Each entry needs to be given again, character for character.

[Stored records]
┄┄┄┄┄┄┄┄┄┄┄┄┄┄┄┄┄┄┄┄

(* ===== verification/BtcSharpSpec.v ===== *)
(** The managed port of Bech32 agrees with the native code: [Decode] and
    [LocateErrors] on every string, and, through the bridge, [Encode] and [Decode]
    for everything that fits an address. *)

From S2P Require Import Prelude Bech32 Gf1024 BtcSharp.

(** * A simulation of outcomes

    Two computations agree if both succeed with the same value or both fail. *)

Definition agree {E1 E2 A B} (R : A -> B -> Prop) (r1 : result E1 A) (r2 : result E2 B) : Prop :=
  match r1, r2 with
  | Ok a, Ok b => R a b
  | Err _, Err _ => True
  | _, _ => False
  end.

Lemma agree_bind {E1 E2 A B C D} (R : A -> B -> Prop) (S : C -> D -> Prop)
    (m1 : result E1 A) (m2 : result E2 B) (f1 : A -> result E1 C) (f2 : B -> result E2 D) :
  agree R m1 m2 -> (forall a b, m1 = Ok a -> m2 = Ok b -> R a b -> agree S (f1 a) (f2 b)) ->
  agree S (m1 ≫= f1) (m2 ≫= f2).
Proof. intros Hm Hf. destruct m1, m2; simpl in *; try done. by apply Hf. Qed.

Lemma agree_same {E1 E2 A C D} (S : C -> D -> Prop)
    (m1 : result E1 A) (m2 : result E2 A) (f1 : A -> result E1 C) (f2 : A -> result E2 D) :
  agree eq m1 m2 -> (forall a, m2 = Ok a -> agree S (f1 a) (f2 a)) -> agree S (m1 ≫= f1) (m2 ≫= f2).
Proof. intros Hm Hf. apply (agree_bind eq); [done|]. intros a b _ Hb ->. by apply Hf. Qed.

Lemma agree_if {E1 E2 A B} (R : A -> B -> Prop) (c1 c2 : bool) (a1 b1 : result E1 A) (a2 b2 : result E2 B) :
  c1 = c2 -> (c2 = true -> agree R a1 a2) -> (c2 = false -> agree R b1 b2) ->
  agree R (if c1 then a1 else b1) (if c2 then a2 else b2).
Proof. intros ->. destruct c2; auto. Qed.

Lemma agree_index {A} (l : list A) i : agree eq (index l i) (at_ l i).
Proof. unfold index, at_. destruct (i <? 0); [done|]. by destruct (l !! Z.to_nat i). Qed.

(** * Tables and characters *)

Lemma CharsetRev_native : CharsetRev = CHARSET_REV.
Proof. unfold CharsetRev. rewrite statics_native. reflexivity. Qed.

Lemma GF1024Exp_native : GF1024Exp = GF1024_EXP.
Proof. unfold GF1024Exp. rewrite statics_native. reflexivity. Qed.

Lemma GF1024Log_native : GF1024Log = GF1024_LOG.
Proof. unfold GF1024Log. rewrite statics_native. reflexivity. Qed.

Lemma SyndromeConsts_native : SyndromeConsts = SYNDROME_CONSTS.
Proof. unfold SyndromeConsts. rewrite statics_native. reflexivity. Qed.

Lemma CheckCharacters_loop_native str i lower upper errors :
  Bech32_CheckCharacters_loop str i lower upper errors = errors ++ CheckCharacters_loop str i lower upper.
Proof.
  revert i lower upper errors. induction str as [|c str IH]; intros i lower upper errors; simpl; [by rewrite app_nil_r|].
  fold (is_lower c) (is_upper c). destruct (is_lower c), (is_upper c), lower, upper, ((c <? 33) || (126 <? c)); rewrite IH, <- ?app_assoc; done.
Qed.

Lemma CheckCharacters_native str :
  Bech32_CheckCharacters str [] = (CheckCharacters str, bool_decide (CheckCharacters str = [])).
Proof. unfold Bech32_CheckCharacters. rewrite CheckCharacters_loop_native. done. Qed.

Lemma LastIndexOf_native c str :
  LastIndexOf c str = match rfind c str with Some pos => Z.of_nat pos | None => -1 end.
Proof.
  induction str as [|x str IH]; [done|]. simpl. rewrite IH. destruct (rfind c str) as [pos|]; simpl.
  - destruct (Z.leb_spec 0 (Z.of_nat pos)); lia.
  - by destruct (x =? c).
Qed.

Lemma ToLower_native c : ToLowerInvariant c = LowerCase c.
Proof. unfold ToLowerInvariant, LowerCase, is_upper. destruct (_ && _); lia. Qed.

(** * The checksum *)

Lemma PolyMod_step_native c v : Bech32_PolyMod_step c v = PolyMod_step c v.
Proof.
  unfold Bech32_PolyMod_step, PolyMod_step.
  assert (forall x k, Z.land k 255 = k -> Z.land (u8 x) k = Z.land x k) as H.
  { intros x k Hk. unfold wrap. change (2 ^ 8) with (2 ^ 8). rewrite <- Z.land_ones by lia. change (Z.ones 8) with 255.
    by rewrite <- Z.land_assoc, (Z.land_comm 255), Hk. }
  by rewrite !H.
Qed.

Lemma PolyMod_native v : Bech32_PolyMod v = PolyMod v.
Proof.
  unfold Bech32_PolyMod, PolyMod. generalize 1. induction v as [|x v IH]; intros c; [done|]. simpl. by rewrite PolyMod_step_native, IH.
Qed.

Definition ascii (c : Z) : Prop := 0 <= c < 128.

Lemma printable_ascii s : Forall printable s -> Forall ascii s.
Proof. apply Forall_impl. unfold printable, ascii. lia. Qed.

┄┄┄┄┄┄┄┄┄┄┄┄┄┄┄┄┄┄┄┄

### RESULT OF THE EXERCISE
(* ===== verification/BtcSharpSpec.v ===== *)
(** The managed port of Bech32 agrees with the native code: [Decode] and
    [LocateErrors] on every string, and, through the bridge, [Encode] and [Decode]
    for everything that fits an address. *)

From S2P Require Import Prelude Bech32 Gf1024 BtcSharp.

(** * A simulation of outcomes

    Two computations agree if both succeed with the same value or both fail. *)

Definition agree {E1 E2 A B} (R : A -> B -> Prop) (r1 : result E1 A) (r2 : result E2 B) : Prop :=
  match r1, r2 with
  | Ok a, Ok b => R a b
  | Err _, Err _ => True
  | _, _ => False
  end.

Lemma agree_bind {E1 E2 A B C D} (R : A -> B -> Prop) (S : C -> D -> Prop)
    (m1 : result E1 A) (m2 : result E2 B) (f1 : A -> result E1 C) (f2 : B -> result E2 D) :
  agree R m1 m2 -> (forall a b, m1 = Ok a -> m2 = Ok b -> R a b -> agree S (f1 a) (f2 b)) ->
  agree S (m1 ≫= f1) (m2 ≫= f2).
Proof. intros Hm Hf. destruct m1, m2; simpl in *; try done. by apply Hf. Qed.

Lemma agree_same {E1 E2 A C D} (S : C -> D -> Prop)
    (m1 : result E1 A) (m2 : result E2 A) (f1 : A -> result E1 C) (f2 : A -> result E2 D) :
  agree eq m1 m2 -> (forall a, m2 = Ok a -> agree S (f1 a) (f2 a)) -> agree S (m1 ≫= f1) (m2 ≫= f2).
Proof. intros Hm Hf. apply (agree_bind eq); [done|]. intros a b _ Hb ->. by apply Hf. Qed.

Lemma agree_if {E1 E2 A B} (R : A -> B -> Prop) (c1 c2 : bool) (a1 b1 : result E1 A) (a2 b2 : result E2 B) :
  c1 = c2 -> (c2 = true -> agree R a1 a2) -> (c2 = false -> agree R b1 b2) ->
  agree R (if c1 then a1 else b1) (if c2 then a2 else b2).
Proof. intros ->. destruct c2; auto. Qed.

Lemma agree_index {A} (l : list A) i : agree eq (index l i) (at_ l i).
Proof. unfold index, at_. destruct (i <? 0); [done|]. by destruct (l !! Z.to_nat i). Qed.

(** * Tables and characters *)

Lemma CharsetRev_native : CharsetRev = CHARSET_REV.
Proof. unfold CharsetRev. rewrite statics_native. reflexivity. Qed.

Lemma GF1024Exp_native : GF1024Exp = GF1024_EXP.
Proof. unfold GF1024Exp. rewrite statics_native. reflexivity. Qed.

Lemma GF1024Log_native : GF1024Log = GF1024_LOG.
Proof. unfold GF1024Log. rewrite statics_native. reflexivity. Qed.

Lemma SyndromeConsts_native : SyndromeConsts = SYNDROME_CONSTS.
Proof. unfold SyndromeConsts. rewrite statics_native. reflexivity. Qed.

Lemma CheckCharacters_loop_native str i lower upper errors :
  Bech32_CheckCharacters_loop str i lower upper errors = errors ++ CheckCharacters_loop str i lower upper.
Proof.
  revert i lower upper errors. induction str as [|c str IH]; intros i lower upper errors; simpl; [by rewrite app_nil_r|].
  fold (is_lower c) (is_upper c). destruct (is_lower c), (is_upper c), lower, upper, ((c <? 33) || (126 <? c)); rewrite IH, <- ?app_assoc; done.
Qed.

Lemma CheckCharacters_native str :
  Bech32_CheckCharacters str [] = (CheckCharacters str, bool_decide (CheckCharacters str = [])).
Proof. unfold Bech32_CheckCharacters. rewrite CheckCharacters_loop_native. done. Qed.

Lemma LastIndexOf_native c str :
  LastIndexOf c str = match rfind c str with Some pos => Z.of_nat pos | None => -1 end.
Proof.
  induction str as [|x str IH]; [done|]. simpl. rewrite IH. destruct (rfind c str) as [pos|]; simpl.
  - destruct (Z.leb_spec 0 (Z.of_nat pos)); lia.
  - by destruct (x =? c).
Qed.

Lemma ToLower_native c : ToLowerInvariant c = LowerCase c.
Proof. unfold ToLowerInvariant, LowerCase, is_upper. destruct (_ && _); lia. Qed.

(** * The checksum *)

Lemma PolyMod_step_native c v : Bech32_PolyMod_step c v = PolyMod_step c v.
Proof.
  unfold Bech32_PolyMod_step, PolyMod_step.
  assert (forall x k, Z.land k 255 = k -> Z.land (u8 x) k = Z.land x k) as H.
  { intros x k Hk. unfold wrap. change (2 ^ 8) with (2 ^ 8). rewrite <- Z.land_ones by lia. change (Z.ones 8) with 255.
    by rewrite <- Z.land_assoc, (Z.land_comm 255), Hk. }
  by rewrite !H.
Qed.

Lemma PolyMod_native v : Bech32_PolyMod v = PolyMod v.
Proof.
  unfold Bech32_PolyMod, PolyMod. generalize 1. induction v as [|x v IH]; intros c; [done|]. simpl. by rewrite PolyMod_step_native, IH.
Qed.

Definition ascii (c : Z) : Prop := 0 <= c < 128.

Lemma printable_ascii s : Forall printable s -> Forall ascii s.
Proof. apply Forall_impl. unfold printable, ascii. lia. Qed.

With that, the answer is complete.